§ Exercise aim
Keep to one stretch of the data below, the lines from the one with "cv_finalizer := serviceexport.k_finalizer" up to and including the one with "try (destruct c, k; try done).", and return that stretch exactly.

● ● ● ● ● ● ●

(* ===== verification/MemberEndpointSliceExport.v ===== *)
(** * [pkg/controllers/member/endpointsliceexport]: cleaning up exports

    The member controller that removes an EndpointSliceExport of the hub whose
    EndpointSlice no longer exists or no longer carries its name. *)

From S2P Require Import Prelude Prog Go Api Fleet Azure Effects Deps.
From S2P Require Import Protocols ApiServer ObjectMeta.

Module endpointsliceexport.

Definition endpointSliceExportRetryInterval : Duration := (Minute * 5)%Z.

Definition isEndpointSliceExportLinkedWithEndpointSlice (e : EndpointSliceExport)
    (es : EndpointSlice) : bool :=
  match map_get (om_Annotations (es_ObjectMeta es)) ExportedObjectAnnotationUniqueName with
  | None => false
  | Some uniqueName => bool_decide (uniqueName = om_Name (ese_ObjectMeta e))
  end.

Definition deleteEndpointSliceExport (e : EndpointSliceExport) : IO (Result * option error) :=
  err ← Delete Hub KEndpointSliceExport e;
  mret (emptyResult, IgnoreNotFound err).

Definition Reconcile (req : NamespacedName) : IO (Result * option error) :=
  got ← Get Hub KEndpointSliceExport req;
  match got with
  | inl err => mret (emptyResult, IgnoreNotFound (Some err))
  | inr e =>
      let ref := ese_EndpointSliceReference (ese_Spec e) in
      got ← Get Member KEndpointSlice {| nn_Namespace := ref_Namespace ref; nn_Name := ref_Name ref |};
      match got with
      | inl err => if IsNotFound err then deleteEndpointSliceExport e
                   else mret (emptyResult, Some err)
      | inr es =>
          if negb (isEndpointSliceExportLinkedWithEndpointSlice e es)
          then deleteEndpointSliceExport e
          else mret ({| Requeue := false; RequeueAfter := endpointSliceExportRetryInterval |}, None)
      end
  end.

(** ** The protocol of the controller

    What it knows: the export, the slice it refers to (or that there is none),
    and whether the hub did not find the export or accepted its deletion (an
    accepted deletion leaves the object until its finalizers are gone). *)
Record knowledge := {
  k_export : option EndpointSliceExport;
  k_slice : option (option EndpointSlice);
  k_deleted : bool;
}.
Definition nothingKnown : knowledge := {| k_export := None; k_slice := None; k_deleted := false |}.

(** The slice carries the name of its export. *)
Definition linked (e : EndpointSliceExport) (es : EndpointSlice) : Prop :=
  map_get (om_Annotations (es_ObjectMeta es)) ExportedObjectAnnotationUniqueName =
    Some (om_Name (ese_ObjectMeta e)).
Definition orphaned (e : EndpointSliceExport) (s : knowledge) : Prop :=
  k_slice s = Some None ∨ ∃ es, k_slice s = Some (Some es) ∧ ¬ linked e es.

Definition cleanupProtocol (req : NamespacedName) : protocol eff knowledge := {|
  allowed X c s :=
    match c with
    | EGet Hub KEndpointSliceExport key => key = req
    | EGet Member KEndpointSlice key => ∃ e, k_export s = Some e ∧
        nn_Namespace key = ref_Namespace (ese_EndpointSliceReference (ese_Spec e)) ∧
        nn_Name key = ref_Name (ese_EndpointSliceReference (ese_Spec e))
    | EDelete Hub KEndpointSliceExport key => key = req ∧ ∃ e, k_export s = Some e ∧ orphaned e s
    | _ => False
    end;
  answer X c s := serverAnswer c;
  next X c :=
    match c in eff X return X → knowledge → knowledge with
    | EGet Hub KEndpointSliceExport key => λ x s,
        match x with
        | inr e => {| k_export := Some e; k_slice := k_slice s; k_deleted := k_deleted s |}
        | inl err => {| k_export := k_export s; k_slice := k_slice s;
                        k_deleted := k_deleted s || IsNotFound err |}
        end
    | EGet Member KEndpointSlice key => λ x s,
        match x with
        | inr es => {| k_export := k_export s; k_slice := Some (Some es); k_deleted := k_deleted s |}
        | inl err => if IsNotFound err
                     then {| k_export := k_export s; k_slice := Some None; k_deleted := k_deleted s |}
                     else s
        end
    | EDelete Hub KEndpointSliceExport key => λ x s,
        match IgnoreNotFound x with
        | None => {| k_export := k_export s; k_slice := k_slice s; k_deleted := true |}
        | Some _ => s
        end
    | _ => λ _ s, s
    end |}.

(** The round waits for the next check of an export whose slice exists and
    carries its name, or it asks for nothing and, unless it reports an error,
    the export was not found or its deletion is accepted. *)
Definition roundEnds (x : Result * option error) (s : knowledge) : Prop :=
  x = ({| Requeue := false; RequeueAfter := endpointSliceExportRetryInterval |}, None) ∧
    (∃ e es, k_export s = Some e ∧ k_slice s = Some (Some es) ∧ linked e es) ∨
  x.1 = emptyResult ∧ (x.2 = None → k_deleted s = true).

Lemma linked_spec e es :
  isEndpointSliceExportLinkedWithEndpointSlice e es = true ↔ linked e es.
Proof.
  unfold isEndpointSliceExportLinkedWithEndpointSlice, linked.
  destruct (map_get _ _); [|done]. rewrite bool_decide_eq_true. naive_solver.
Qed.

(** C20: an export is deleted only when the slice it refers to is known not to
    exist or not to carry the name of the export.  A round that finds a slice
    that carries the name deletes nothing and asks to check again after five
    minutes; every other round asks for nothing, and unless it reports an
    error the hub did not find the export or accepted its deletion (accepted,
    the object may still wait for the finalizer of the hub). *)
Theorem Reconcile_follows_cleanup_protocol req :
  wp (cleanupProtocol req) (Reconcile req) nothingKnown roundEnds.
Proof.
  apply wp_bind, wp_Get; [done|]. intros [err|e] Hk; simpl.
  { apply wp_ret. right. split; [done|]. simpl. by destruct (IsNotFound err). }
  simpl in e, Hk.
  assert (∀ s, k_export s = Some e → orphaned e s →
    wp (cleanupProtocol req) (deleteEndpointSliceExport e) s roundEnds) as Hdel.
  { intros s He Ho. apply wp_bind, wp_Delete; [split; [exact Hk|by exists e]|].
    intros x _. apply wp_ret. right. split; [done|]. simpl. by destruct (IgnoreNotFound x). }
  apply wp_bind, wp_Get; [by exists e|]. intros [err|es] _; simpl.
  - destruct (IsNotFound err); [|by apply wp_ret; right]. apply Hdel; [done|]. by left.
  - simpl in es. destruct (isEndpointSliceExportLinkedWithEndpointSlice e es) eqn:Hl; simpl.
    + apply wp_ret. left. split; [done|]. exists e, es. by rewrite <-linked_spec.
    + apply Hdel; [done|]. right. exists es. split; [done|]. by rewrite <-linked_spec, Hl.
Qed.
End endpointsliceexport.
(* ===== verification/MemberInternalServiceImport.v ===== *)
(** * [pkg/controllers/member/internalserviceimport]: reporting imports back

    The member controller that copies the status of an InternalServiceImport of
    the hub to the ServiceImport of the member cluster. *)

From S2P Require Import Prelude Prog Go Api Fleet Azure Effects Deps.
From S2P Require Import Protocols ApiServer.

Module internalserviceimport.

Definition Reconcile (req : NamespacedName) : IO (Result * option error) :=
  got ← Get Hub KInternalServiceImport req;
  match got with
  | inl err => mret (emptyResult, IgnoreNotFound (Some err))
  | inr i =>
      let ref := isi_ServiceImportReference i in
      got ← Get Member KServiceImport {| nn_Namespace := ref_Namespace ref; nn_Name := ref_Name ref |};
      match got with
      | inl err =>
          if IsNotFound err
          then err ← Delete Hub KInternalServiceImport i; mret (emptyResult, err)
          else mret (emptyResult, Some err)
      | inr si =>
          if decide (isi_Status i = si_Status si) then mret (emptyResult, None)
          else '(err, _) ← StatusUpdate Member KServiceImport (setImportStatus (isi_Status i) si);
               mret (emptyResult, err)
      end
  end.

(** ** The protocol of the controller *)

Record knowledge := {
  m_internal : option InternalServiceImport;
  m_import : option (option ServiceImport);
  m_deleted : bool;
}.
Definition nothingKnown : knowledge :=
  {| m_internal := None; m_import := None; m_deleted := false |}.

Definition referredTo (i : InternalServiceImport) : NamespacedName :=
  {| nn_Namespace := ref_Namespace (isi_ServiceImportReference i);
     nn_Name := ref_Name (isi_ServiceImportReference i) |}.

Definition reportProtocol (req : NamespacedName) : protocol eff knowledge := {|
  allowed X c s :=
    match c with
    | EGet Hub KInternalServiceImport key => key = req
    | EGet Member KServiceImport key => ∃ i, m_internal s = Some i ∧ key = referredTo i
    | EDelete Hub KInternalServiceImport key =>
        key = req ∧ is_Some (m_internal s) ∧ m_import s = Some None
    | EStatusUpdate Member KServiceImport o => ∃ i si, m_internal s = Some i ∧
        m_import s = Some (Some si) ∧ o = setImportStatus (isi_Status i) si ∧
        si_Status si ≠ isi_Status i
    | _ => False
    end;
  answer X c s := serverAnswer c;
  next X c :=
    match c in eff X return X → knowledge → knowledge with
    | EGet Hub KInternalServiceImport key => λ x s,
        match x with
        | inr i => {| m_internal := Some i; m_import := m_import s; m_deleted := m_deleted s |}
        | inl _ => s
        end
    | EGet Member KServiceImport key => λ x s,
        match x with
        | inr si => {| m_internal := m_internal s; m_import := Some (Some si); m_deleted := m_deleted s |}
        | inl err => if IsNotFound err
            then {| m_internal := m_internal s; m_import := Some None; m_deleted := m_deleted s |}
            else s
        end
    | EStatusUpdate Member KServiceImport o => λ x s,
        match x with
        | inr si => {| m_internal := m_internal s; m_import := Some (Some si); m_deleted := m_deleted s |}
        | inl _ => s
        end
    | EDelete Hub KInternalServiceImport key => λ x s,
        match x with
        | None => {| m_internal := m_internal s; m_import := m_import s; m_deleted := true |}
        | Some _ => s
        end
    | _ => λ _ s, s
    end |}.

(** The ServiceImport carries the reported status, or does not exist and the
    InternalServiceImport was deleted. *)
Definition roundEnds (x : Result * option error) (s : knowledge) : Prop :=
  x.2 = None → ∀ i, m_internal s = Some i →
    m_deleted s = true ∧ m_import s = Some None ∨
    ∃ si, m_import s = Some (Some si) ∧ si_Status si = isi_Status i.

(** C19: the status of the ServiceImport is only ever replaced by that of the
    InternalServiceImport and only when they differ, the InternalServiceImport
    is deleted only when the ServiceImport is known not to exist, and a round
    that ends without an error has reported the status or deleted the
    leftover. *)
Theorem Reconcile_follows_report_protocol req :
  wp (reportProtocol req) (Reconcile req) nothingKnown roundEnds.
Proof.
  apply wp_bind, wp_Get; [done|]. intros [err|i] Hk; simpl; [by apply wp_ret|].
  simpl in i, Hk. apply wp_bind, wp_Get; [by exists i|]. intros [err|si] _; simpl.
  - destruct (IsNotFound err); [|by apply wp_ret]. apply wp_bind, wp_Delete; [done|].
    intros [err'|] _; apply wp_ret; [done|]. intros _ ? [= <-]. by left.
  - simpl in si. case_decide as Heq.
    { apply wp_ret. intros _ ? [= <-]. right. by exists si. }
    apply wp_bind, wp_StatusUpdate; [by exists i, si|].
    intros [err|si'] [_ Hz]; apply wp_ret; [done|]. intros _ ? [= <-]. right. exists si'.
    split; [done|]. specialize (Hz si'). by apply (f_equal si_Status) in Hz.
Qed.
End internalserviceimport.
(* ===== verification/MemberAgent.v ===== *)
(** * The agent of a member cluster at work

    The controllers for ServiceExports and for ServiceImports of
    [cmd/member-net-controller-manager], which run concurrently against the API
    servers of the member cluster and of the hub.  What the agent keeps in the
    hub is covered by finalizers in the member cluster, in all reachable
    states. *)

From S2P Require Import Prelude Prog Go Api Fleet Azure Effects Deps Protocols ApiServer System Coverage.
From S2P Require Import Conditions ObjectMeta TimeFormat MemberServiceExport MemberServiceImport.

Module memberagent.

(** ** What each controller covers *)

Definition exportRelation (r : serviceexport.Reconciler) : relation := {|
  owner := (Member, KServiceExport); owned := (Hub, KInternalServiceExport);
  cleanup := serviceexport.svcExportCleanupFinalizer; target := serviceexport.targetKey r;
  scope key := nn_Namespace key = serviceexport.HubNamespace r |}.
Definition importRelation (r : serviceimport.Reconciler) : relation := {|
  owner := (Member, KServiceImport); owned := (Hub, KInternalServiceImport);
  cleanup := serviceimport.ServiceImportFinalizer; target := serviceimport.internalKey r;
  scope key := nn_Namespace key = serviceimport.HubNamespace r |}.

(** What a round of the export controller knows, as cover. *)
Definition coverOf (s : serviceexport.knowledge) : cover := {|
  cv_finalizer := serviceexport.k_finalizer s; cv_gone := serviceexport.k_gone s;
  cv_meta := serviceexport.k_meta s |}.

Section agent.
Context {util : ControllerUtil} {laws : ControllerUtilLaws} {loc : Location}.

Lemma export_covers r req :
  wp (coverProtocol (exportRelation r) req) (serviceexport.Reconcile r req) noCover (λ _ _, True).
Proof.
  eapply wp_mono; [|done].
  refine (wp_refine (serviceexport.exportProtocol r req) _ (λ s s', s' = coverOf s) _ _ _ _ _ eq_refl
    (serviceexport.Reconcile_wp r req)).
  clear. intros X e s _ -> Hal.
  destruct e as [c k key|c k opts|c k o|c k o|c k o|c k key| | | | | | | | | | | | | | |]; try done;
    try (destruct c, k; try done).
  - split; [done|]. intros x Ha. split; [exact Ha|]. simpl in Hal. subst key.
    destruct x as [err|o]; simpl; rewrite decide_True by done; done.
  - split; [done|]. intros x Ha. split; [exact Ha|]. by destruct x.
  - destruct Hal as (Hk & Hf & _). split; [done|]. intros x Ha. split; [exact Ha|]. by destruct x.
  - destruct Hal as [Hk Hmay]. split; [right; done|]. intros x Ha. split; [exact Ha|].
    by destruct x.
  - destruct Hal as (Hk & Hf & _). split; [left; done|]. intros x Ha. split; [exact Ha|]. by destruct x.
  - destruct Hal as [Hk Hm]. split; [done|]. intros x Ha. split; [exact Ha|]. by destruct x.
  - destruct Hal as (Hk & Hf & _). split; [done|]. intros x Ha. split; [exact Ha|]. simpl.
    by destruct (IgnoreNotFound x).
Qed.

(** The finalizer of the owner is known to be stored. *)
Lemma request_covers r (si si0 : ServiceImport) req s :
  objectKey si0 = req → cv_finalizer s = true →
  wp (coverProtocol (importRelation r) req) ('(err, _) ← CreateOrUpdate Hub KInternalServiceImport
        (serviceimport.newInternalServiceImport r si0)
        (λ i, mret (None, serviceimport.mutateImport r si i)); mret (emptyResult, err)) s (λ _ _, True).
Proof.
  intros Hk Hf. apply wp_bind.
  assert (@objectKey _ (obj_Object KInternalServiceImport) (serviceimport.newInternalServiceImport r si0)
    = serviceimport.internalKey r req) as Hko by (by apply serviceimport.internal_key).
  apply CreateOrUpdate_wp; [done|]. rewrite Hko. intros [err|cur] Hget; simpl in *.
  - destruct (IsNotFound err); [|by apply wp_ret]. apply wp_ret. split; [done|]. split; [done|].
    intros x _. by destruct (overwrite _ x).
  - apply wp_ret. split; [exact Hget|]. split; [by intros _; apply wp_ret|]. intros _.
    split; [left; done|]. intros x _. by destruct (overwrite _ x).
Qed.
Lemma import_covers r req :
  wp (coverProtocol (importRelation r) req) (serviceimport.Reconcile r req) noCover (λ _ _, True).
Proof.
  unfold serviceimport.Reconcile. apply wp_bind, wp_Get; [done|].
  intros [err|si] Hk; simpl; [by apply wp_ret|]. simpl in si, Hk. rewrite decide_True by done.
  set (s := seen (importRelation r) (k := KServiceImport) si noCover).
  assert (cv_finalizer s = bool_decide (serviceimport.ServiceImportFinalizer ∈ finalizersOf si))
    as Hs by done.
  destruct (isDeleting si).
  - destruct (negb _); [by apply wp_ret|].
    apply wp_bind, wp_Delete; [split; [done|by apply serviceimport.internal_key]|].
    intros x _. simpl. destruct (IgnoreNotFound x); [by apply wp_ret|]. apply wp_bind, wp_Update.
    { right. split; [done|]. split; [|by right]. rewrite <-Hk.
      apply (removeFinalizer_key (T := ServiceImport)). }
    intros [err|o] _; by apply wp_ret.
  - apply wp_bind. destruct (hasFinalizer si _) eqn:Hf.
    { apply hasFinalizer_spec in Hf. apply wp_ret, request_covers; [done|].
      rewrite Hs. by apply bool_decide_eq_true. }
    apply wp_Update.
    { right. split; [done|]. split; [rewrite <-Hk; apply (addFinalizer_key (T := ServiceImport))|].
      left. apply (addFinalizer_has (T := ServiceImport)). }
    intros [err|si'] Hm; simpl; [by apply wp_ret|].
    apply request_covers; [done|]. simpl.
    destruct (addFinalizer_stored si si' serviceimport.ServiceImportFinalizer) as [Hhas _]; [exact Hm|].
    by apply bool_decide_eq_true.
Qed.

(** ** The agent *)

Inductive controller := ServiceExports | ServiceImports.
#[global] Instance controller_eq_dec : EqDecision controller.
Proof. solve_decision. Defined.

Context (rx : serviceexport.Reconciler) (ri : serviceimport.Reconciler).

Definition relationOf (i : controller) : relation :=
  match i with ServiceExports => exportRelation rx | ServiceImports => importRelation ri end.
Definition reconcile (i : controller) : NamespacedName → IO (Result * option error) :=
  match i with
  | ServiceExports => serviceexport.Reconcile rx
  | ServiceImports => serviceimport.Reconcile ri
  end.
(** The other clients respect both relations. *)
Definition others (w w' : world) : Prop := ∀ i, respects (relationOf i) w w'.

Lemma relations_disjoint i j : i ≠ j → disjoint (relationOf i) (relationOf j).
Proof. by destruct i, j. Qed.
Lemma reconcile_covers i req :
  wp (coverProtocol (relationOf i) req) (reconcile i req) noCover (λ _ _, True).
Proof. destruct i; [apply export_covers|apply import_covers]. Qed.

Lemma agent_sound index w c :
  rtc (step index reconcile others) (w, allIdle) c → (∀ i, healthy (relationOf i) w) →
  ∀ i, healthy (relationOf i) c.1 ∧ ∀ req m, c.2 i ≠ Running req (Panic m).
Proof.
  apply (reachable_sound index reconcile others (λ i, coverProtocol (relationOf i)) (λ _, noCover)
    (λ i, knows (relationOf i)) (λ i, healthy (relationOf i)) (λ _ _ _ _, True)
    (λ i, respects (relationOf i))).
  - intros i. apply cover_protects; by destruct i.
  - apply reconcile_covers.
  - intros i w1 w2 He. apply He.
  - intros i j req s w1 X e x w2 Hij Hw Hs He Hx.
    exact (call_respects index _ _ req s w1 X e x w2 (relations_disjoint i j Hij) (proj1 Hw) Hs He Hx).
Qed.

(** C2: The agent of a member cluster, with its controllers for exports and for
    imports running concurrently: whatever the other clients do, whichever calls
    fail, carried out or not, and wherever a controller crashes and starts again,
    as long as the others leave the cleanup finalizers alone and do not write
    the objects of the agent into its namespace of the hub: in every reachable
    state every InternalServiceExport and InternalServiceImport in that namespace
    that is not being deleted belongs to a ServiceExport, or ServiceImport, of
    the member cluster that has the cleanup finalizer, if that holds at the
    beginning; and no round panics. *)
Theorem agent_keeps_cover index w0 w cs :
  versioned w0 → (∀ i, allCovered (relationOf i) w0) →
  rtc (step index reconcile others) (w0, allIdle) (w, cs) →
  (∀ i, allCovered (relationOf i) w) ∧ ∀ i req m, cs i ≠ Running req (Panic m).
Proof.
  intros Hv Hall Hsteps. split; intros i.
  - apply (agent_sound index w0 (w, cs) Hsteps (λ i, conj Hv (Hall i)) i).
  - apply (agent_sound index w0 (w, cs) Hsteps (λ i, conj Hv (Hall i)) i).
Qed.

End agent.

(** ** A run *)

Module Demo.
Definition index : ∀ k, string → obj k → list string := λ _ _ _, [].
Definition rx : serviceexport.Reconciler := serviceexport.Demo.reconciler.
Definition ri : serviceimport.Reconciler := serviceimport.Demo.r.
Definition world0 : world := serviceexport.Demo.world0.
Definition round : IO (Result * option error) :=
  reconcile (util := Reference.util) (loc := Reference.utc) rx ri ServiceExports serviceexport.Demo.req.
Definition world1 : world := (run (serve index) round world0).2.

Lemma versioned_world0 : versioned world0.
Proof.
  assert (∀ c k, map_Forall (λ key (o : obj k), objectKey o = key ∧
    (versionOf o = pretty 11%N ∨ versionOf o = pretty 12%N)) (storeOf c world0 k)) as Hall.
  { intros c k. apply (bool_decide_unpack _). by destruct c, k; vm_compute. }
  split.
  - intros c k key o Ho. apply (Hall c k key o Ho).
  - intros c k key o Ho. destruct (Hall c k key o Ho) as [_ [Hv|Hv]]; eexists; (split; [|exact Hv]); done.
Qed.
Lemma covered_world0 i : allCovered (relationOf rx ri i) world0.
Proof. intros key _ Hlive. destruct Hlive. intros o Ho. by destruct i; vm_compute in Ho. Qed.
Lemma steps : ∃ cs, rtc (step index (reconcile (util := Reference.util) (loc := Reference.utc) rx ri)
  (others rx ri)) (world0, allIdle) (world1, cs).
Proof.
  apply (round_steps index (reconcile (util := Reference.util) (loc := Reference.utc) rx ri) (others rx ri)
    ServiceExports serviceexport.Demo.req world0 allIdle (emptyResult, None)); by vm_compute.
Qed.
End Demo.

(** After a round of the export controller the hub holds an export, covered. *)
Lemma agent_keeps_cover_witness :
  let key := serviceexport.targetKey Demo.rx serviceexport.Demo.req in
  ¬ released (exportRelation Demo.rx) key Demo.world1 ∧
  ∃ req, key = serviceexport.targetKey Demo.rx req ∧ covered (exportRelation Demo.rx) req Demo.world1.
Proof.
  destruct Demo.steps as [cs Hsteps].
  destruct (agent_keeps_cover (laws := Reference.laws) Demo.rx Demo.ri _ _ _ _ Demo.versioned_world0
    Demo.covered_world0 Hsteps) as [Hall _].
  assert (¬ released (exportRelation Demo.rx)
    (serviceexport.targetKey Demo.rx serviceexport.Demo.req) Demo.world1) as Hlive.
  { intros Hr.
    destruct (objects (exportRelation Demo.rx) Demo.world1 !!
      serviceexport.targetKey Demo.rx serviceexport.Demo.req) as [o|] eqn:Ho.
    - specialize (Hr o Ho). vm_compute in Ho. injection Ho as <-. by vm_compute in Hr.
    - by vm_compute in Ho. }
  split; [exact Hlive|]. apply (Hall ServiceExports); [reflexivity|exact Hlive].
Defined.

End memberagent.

● ● ● ● ● ● ●

§ Reply to the task
  cv_finalizer := serviceexport.k_finalizer s; cv_gone := serviceexport.k_gone s;
  cv_meta := serviceexport.k_meta s |}.

Section agent.
Context {util : ControllerUtil} {laws : ControllerUtilLaws} {loc : Location}.

Lemma export_covers r req :
  wp (coverProtocol (exportRelation r) req) (serviceexport.Reconcile r req) noCover (λ _ _, True).
Proof.
  eapply wp_mono; [|done].
  refine (wp_refine (serviceexport.exportProtocol r req) _ (λ s s', s' = coverOf s) _ _ _ _ _ eq_refl
    (serviceexport.Reconcile_wp r req)).
  clear. intros X e s _ -> Hal.
  destruct e as [c k key|c k opts|c k o|c k o|c k o|c k key| | | | | | | | | | | | | | |]; try done;
    try (destruct c, k; try done).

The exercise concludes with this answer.